▶ **MATERIAL TO PROCESS**
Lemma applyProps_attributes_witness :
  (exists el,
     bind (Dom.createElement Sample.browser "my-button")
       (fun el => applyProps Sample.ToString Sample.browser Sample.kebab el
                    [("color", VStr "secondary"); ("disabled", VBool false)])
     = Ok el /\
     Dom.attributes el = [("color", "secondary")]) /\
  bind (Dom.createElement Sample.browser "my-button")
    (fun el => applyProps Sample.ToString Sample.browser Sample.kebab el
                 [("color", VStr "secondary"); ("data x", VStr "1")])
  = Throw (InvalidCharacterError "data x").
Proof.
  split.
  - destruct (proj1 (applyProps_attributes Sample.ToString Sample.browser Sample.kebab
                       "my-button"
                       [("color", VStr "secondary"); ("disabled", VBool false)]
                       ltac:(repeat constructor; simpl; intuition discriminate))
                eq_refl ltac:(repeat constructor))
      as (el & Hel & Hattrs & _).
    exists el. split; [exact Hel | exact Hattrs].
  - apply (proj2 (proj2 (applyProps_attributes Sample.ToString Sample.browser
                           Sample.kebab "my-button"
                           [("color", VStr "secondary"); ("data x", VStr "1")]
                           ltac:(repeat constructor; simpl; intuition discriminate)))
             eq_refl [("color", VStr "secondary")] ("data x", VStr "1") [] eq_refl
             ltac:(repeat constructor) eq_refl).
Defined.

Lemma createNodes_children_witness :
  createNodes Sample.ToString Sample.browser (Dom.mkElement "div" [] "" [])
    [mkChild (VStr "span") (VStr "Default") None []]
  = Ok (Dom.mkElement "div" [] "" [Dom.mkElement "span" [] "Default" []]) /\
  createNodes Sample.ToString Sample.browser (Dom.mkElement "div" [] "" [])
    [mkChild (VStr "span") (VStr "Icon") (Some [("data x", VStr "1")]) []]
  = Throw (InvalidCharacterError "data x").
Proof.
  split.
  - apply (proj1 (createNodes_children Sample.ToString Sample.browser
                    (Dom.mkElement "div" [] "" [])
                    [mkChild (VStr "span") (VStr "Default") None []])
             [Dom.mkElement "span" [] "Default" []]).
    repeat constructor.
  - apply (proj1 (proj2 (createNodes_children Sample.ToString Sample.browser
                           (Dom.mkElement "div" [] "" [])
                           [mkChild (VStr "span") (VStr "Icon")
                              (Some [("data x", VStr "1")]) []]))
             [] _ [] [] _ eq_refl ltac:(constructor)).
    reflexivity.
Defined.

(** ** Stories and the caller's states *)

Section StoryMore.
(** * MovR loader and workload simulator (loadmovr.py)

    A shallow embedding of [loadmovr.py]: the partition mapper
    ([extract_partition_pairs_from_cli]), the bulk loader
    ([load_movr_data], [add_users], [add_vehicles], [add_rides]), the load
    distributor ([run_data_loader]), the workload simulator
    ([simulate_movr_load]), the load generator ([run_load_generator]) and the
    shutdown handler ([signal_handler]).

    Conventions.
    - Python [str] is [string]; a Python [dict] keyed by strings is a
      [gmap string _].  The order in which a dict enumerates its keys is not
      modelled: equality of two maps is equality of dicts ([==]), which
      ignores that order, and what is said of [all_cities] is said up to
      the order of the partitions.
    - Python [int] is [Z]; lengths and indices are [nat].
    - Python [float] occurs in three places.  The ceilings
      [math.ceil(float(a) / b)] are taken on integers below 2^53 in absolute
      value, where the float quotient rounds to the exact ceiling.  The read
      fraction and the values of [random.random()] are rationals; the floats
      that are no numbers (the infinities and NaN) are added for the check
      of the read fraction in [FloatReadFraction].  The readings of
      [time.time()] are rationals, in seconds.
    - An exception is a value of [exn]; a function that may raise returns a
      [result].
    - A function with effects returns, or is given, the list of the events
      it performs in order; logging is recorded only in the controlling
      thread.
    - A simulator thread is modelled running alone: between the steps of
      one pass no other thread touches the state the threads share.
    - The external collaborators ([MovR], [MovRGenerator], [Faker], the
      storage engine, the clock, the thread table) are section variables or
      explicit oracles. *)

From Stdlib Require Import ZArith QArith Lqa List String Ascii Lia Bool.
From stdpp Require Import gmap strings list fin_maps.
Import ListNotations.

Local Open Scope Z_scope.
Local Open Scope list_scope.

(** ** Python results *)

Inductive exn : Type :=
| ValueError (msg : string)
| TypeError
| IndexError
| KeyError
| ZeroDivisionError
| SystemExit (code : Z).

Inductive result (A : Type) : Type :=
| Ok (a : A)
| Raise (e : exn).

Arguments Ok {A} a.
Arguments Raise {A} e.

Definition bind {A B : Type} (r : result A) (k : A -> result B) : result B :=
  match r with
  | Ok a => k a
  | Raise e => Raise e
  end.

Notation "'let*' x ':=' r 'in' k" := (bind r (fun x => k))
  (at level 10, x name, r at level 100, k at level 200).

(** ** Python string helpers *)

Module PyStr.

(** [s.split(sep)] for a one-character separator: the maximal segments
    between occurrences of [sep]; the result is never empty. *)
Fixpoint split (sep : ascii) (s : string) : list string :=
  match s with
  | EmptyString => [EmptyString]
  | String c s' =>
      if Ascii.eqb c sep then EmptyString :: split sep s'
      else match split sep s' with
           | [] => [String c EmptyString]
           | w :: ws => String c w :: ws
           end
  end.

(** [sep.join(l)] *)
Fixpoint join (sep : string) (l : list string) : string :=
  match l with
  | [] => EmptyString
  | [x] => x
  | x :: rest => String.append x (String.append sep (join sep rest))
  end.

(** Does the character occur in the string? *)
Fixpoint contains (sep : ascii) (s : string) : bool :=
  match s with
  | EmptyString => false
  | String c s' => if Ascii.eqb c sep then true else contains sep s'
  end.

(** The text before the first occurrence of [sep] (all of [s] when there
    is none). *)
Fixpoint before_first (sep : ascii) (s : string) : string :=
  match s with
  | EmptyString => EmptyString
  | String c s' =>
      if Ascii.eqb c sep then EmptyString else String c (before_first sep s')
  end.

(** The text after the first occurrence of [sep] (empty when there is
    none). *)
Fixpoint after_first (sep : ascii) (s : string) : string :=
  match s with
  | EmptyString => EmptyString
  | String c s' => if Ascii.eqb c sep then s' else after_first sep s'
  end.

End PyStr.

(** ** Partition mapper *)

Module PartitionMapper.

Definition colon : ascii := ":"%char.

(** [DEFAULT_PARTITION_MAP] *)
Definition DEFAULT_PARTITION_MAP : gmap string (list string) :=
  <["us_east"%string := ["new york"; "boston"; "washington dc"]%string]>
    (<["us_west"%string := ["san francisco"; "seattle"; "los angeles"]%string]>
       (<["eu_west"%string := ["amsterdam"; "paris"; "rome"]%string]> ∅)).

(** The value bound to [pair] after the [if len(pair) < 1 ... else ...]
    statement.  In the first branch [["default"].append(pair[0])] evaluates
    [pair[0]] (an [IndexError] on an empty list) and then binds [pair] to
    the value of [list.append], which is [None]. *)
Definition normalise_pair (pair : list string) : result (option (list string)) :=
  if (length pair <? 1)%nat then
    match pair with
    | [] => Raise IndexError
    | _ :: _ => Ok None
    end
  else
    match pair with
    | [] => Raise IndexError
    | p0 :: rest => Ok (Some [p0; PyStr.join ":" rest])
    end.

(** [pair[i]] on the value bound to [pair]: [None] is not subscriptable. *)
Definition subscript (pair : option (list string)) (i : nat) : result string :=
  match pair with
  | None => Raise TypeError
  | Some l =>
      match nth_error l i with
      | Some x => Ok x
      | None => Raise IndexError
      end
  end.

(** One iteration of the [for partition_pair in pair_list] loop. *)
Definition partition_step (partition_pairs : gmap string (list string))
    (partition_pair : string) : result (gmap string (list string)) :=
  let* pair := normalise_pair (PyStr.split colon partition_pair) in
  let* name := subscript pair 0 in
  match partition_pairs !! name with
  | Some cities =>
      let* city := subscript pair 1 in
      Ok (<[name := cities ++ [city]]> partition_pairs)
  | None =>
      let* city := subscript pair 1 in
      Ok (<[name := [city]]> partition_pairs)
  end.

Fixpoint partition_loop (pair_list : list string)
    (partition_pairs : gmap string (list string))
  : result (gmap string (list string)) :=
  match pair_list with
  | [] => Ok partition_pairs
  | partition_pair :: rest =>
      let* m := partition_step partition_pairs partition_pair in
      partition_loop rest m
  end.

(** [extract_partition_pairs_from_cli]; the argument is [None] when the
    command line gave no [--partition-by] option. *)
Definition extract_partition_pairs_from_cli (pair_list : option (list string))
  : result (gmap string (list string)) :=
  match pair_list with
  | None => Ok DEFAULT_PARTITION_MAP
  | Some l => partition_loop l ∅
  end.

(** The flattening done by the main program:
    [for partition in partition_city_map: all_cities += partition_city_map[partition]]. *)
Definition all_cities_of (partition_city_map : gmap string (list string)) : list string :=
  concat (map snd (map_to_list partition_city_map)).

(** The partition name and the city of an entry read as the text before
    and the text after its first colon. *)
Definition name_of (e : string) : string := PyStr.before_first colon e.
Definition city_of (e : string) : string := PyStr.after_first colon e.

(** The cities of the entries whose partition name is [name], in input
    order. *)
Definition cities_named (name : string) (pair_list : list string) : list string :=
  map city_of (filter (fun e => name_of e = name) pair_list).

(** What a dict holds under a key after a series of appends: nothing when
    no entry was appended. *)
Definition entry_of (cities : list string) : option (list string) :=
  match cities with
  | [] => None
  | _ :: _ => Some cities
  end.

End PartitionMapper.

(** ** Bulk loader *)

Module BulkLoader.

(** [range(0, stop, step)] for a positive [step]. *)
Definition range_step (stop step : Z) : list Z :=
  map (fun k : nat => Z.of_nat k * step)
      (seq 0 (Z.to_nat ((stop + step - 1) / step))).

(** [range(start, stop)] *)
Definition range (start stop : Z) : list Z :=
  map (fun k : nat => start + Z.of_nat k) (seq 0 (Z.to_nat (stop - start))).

▶ **WORK REQUIRED**
Looking at the listing above, which lines hold "Icon"? Copy every such line.

▶ **SOLUTION**
    [mkChild (VStr "span") (VStr "Icon") (Some [("data x", VStr "1")]) []]
                           [mkChild (VStr "span") (VStr "Icon")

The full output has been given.